Write out every record in full, keeping each character exactly as it is.

GIVEN RECORDS Block Start

(** * Mesh / volumetric conversion utilities of [src/geometry/cgal/cgalutils.cc]

    A shallow embedding of the functions of [namespace CGALUtils]:

    - [computeResizeTransform]
    - [createPolySetFromNefPolyhedron3]
    - [createNefPolyhedronFromPolySet]
    - [is_approximately_convex]

    The CGAL kernels the C++ templates are instantiated with are type
    classes; the helpers of the repository that live in other translation
    units ([Reindexer], [GeometryUtils], [PolySet]) are interfaces or small
    models.  The first half of the file holds the definitions, the second
    half the lemmas. *)

From Stdlib Require Import ZArith QArith Floats Lia Lqa String.
From stdpp Require Import base option list gmap sets strings pretty.

(* ===================================================================== *)
(** * Part I: definitions                                                 *)
(* ===================================================================== *)

(** ** Control flow of a C++ function body *)

(** What makes a run leave the defined behaviour of the program. *)
Inductive fault : Type :=
| OutOfBounds            (* operator[] past the end of a vector *)
| OutOfRange             (* std::vector::at throws std::out_of_range *)
| AssertionFailed        (* assert(...) does not hold *)
| DivisionByZero         (* exact division by NT(0) *)
| Uncaught (what : string) (* an exception leaves the function *)
| FuelExhausted.         (* the bound given to a while loop was too small *)

(** A statement either falls through with a state, executes [return r;],
    or faults. *)
Inductive step (R A : Type) : Type :=
| Next (a : A)
| Return (r : R)
| Fault (f : fault).
Arguments Next {R A} a.
Arguments Return {R A} r.
Arguments Fault {R A} f.

#[global] Instance step_bind {R} : MBind (step R) := λ A B k m,
  match m with
  | Next a => k a
  | Return r => Return r
  | Fault f => Fault f
  end.

(** The result of a call. *)
Inductive outcome (R : Type) : Type :=
| Ok (r : R)
| Crash (f : fault).
Arguments Ok {R} r.
Arguments Crash {R} f.

Definition run {R} (body : step R R) : outcome R :=
  match body with
  | Next r | Return r => Ok r
  | Fault f => Crash f
  end.

(** [v[i]] on a [std::vector]. *)
Definition at_ {R A} (v : list A) (i : nat) : step R A :=
  match v !! i with
  | Some a => Next a
  | None => Fault OutOfBounds
  end.

(** [v.at(i)] on a [std::vector]. *)
Definition checked_at {R A} (v : list A) (i : nat) : step R A :=
  match v !! i with
  | Some a => Next a
  | None => Fault OutOfRange
  end.

(** [assert(b);] *)
Definition assert_ {R} (b : bool) : step R unit :=
  if b then Next tt else Fault AssertionFailed.

(** [for (const auto& a : l) body] and, over [seq 0 n],
    [for (size_t i = 0; i < n; ++i) body]. *)
Fixpoint for_each {R A S} (l : list A) (body : A → S → step R S) (s : S)
  : step R S :=
  match l with
  | [] => Next s
  | a :: l' => s' ← body a s; for_each l' body s'
  end.

(** ** Logging *)

Inductive message_group : Type :=
| NONE | Warning | Error.

(** [LOG(group, format, args...)]. *)
Record log_entry : Type := LOG {
  log_group : message_group;
  log_format : string;
  log_args : list string;
}.

(** ** Fixed-size Eigen vectors and matrices *)

(** [Eigen::Matrix<A, 3, 1>]. *)
Record Vector3 (A : Type) : Type := mkVector3 { v_x : A; v_y : A; v_z : A }.
Arguments mkVector3 {A} v_x v_y v_z.
Arguments v_x {A} _.
Arguments v_y {A} _.
Arguments v_z {A} _.

#[global] Instance Vector3_eq_dec {A} `{EqDecision A} : EqDecision (Vector3 A).
Proof. solve_decision. Defined.

Definition coefficients {A} (v : Vector3 A) : list A := [v_x v; v_y v; v_z v].

(** [v[i]]: the index has to stay below the fixed size. *)
Definition coeff {R A} (v : Vector3 A) (i : nat) : step R A :=
  at_ (coefficients v) i.

(** Finite doubles are rational numbers; the exact kernels convert them
    without loss. *)
Abbreviation double := Q (only parsing).

(** [if (x)] on a double. *)
Definition double_nonzero (x : double) : bool := negb (Qeq_bool x 0).
(** [x > y] on doubles. *)
Definition double_gt (x y : double) : bool := negb (Qle_bool x y).

(** [Eigen::Matrix4d], by rows; [Transform3d] wraps one. *)
Definition Matrix4d : Type := list (list double).
Definition Transform3d : Type := Matrix4d.

Definition entry (t : Matrix4d) (r c : nat) : option double :=
  row ← t !! r; row !! c.

(** [Transform3d::Identity()]. *)
Definition Identity : Transform3d :=
  [ [1; 0; 0; 0];
    [0; 1; 0; 0];
    [0; 0; 1; 0];
    [0; 0; 0; 1] ]%Q.

(** ** [computeResizeTransform] *)

(** The kernel [K] of the template: an exact field type [K::FT] with the
    operations the function uses. *)
Class ExactKernel : Type := {
  NT : Type;
  NT_of_double : double → NT;          (* NT(x) *)
  NT_sub : NT → NT → NT;
  NT_div : NT → NT → NT;
  NT_eqb : NT → NT → bool;             (* a == b *)
  to_double : NT → double;             (* CGAL::to_double *)
}.

(** [a / b] in [K::FT]; the exact number types do not divide by zero. *)
Definition divide `{ExactKernel} {R} (a b : NT) : step R NT :=
  if NT_eqb b (NT_of_double 0%Q) then Fault DivisionByZero
  else Next (NT_div a b).

(** [CGAL::Iso_cuboid_3<K>]. *)
Record Iso_cuboid_3 `{ExactKernel} : Type := mkIso_cuboid_3 {
  cuboid_min : Vector3 NT;
  cuboid_max : Vector3 NT;
}.

Definition min_coord `{ExactKernel} {R} (bb : Iso_cuboid_3) (i : nat) : step R NT :=
  coeff (cuboid_min bb) i.
Definition max_coord `{ExactKernel} {R} (bb : Iso_cuboid_3) (i : nat) : step R NT :=
  coeff (cuboid_max bb) i.

(** The matrix the function streams into [Eigen::Matrix4d t]. *)
Definition scale_matrix (sx sy sz : double) : Matrix4d :=
  [ [sx; 0; 0; 0];
    [0; sy; 0; 0];
    [0; 0; sz; 0];
    [0; 0; 0; 1] ]%Q.

Definition flat_object_warning : log_entry :=
  LOG Warning "Resize in direction normal to flat object is not implemented" [].

(** The first loop: [scale] is filled with ones, [bbox_size] with the
    extents of the box. *)
Definition resize_init `{ExactKernel} {R} (bb : Iso_cuboid_3)
  : step R (list NT * list NT) :=
  for_each (seq 0 3) (λ i '(scale, bbox_size),
    hi ← max_coord bb i;
    lo ← min_coord bb i;
    Next (scale ++ [NT_of_double 1%Q], bbox_size ++ [NT_sub hi lo]))
    ([], []).

(** The second loop: one scale factor per active axis with a target size,
    and the index of the largest target seen. *)
Definition resize_explicit `{ExactKernel} (bbox_size : list NT) (dimension : nat)
    (newsize : Vector3 double) (scale : list NT)
  : step (Transform3d * list log_entry) (list NT * nat) :=
  for_each (seq 0 dimension) (λ i '(scale, newsizemax_index),
    ni ← coeff newsize i;
    if double_nonzero ni then
      bi ← at_ bbox_size i;
      scale ← (if NT_eqb bi (NT_of_double 0%Q)
               then Return (Identity, [flat_object_warning])
               else si ← divide (NT_of_double ni) bi; Next (<[i:=si]> scale));
      nm ← coeff newsize newsizemax_index;
      Next (scale, if double_gt ni nm then i else newsizemax_index)
    else Next (scale, newsizemax_index))
    (scale, 0).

GIVEN RECORDS Block End

__ANSWER BOX__:
(** * Mesh / volumetric conversion utilities of [src/geometry/cgal/cgalutils.cc]

    A shallow embedding of the functions of [namespace CGALUtils]:

    - [computeResizeTransform]
    - [createPolySetFromNefPolyhedron3]
    - [createNefPolyhedronFromPolySet]
    - [is_approximately_convex]

    The CGAL kernels the C++ templates are instantiated with are type
    classes; the helpers of the repository that live in other translation
    units ([Reindexer], [GeometryUtils], [PolySet]) are interfaces or small
    models.  The first half of the file holds the definitions, the second
    half the lemmas. *)

From Stdlib Require Import ZArith QArith Floats Lia Lqa String.
From stdpp Require Import base option list gmap sets strings pretty.

(* ===================================================================== *)
(** * Part I: definitions                                                 *)
(* ===================================================================== *)

(** ** Control flow of a C++ function body *)

(** What makes a run leave the defined behaviour of the program. *)
Inductive fault : Type :=
| OutOfBounds            (* operator[] past the end of a vector *)
| OutOfRange             (* std::vector::at throws std::out_of_range *)
| AssertionFailed        (* assert(...) does not hold *)
| DivisionByZero         (* exact division by NT(0) *)
| Uncaught (what : string) (* an exception leaves the function *)
| FuelExhausted.         (* the bound given to a while loop was too small *)

(** A statement either falls through with a state, executes [return r;],
    or faults. *)
Inductive step (R A : Type) : Type :=
| Next (a : A)
| Return (r : R)
| Fault (f : fault).
Arguments Next {R A} a.
Arguments Return {R A} r.
Arguments Fault {R A} f.

#[global] Instance step_bind {R} : MBind (step R) := λ A B k m,
  match m with
  | Next a => k a
  | Return r => Return r
  | Fault f => Fault f
  end.

(** The result of a call. *)
Inductive outcome (R : Type) : Type :=
| Ok (r : R)
| Crash (f : fault).
Arguments Ok {R} r.
Arguments Crash {R} f.

Definition run {R} (body : step R R) : outcome R :=
  match body with
  | Next r | Return r => Ok r
  | Fault f => Crash f
  end.

(** [v[i]] on a [std::vector]. *)
Definition at_ {R A} (v : list A) (i : nat) : step R A :=
  match v !! i with
  | Some a => Next a
  | None => Fault OutOfBounds
  end.

(** [v.at(i)] on a [std::vector]. *)
Definition checked_at {R A} (v : list A) (i : nat) : step R A :=
  match v !! i with
  | Some a => Next a
  | None => Fault OutOfRange
  end.

(** [assert(b);] *)
Definition assert_ {R} (b : bool) : step R unit :=
  if b then Next tt else Fault AssertionFailed.

(** [for (const auto& a : l) body] and, over [seq 0 n],
    [for (size_t i = 0; i < n; ++i) body]. *)
Fixpoint for_each {R A S} (l : list A) (body : A → S → step R S) (s : S)
  : step R S :=
  match l with
  | [] => Next s
  | a :: l' => s' ← body a s; for_each l' body s'
  end.

(** ** Logging *)

Inductive message_group : Type :=
| NONE | Warning | Error.

(** [LOG(group, format, args...)]. *)
Record log_entry : Type := LOG {
  log_group : message_group;
  log_format : string;
  log_args : list string;
}.

(** ** Fixed-size Eigen vectors and matrices *)

(** [Eigen::Matrix<A, 3, 1>]. *)
Record Vector3 (A : Type) : Type := mkVector3 { v_x : A; v_y : A; v_z : A }.
Arguments mkVector3 {A} v_x v_y v_z.
Arguments v_x {A} _.
Arguments v_y {A} _.
Arguments v_z {A} _.

#[global] Instance Vector3_eq_dec {A} `{EqDecision A} : EqDecision (Vector3 A).
Proof. solve_decision. Defined.

Definition coefficients {A} (v : Vector3 A) : list A := [v_x v; v_y v; v_z v].

(** [v[i]]: the index has to stay below the fixed size. *)
Definition coeff {R A} (v : Vector3 A) (i : nat) : step R A :=
  at_ (coefficients v) i.

(** Finite doubles are rational numbers; the exact kernels convert them
    without loss. *)
Abbreviation double := Q (only parsing).

(** [if (x)] on a double. *)
Definition double_nonzero (x : double) : bool := negb (Qeq_bool x 0).
(** [x > y] on doubles. *)
Definition double_gt (x y : double) : bool := negb (Qle_bool x y).

(** [Eigen::Matrix4d], by rows; [Transform3d] wraps one. *)
Definition Matrix4d : Type := list (list double).
Definition Transform3d : Type := Matrix4d.

Definition entry (t : Matrix4d) (r c : nat) : option double :=
  row ← t !! r; row !! c.

(** [Transform3d::Identity()]. *)
Definition Identity : Transform3d :=
  [ [1; 0; 0; 0];
    [0; 1; 0; 0];
    [0; 0; 1; 0];
    [0; 0; 0; 1] ]%Q.

(** ** [computeResizeTransform] *)

(** The kernel [K] of the template: an exact field type [K::FT] with the
    operations the function uses. *)
Class ExactKernel : Type := {
  NT : Type;
  NT_of_double : double → NT;          (* NT(x) *)
  NT_sub : NT → NT → NT;
  NT_div : NT → NT → NT;
  NT_eqb : NT → NT → bool;             (* a == b *)
  to_double : NT → double;             (* CGAL::to_double *)
}.

(** [a / b] in [K::FT]; the exact number types do not divide by zero. *)
Definition divide `{ExactKernel} {R} (a b : NT) : step R NT :=
  if NT_eqb b (NT_of_double 0%Q) then Fault DivisionByZero
  else Next (NT_div a b).

(** [CGAL::Iso_cuboid_3<K>]. *)
Record Iso_cuboid_3 `{ExactKernel} : Type := mkIso_cuboid_3 {
  cuboid_min : Vector3 NT;
  cuboid_max : Vector3 NT;
}.

Definition min_coord `{ExactKernel} {R} (bb : Iso_cuboid_3) (i : nat) : step R NT :=
  coeff (cuboid_min bb) i.
Definition max_coord `{ExactKernel} {R} (bb : Iso_cuboid_3) (i : nat) : step R NT :=
  coeff (cuboid_max bb) i.

(** The matrix the function streams into [Eigen::Matrix4d t]. *)
Definition scale_matrix (sx sy sz : double) : Matrix4d :=
  [ [sx; 0; 0; 0];
    [0; sy; 0; 0];
    [0; 0; sz; 0];
    [0; 0; 0; 1] ]%Q.

Definition flat_object_warning : log_entry :=
  LOG Warning "Resize in direction normal to flat object is not implemented" [].

(** The first loop: [scale] is filled with ones, [bbox_size] with the
    extents of the box. *)
Definition resize_init `{ExactKernel} {R} (bb : Iso_cuboid_3)
  : step R (list NT * list NT) :=
  for_each (seq 0 3) (λ i '(scale, bbox_size),
    hi ← max_coord bb i;
    lo ← min_coord bb i;
    Next (scale ++ [NT_of_double 1%Q], bbox_size ++ [NT_sub hi lo]))
    ([], []).

(** The second loop: one scale factor per active axis with a target size,
    and the index of the largest target seen. *)
Definition resize_explicit `{ExactKernel} (bbox_size : list NT) (dimension : nat)
    (newsize : Vector3 double) (scale : list NT)
  : step (Transform3d * list log_entry) (list NT * nat) :=
  for_each (seq 0 dimension) (λ i '(scale, newsizemax_index),
    ni ← coeff newsize i;
    if double_nonzero ni then
      bi ← at_ bbox_size i;
      scale ← (if NT_eqb bi (NT_of_double 0%Q)
               then Return (Identity, [flat_object_warning])
               else si ← divide (NT_of_double ni) bi; Next (<[i:=si]> scale));
      nm ← coeff newsize newsizemax_index;
      Next (scale, if double_gt ni nm then i else newsizemax_index)
    else Next (scale, newsizemax_index))
    (scale, 0).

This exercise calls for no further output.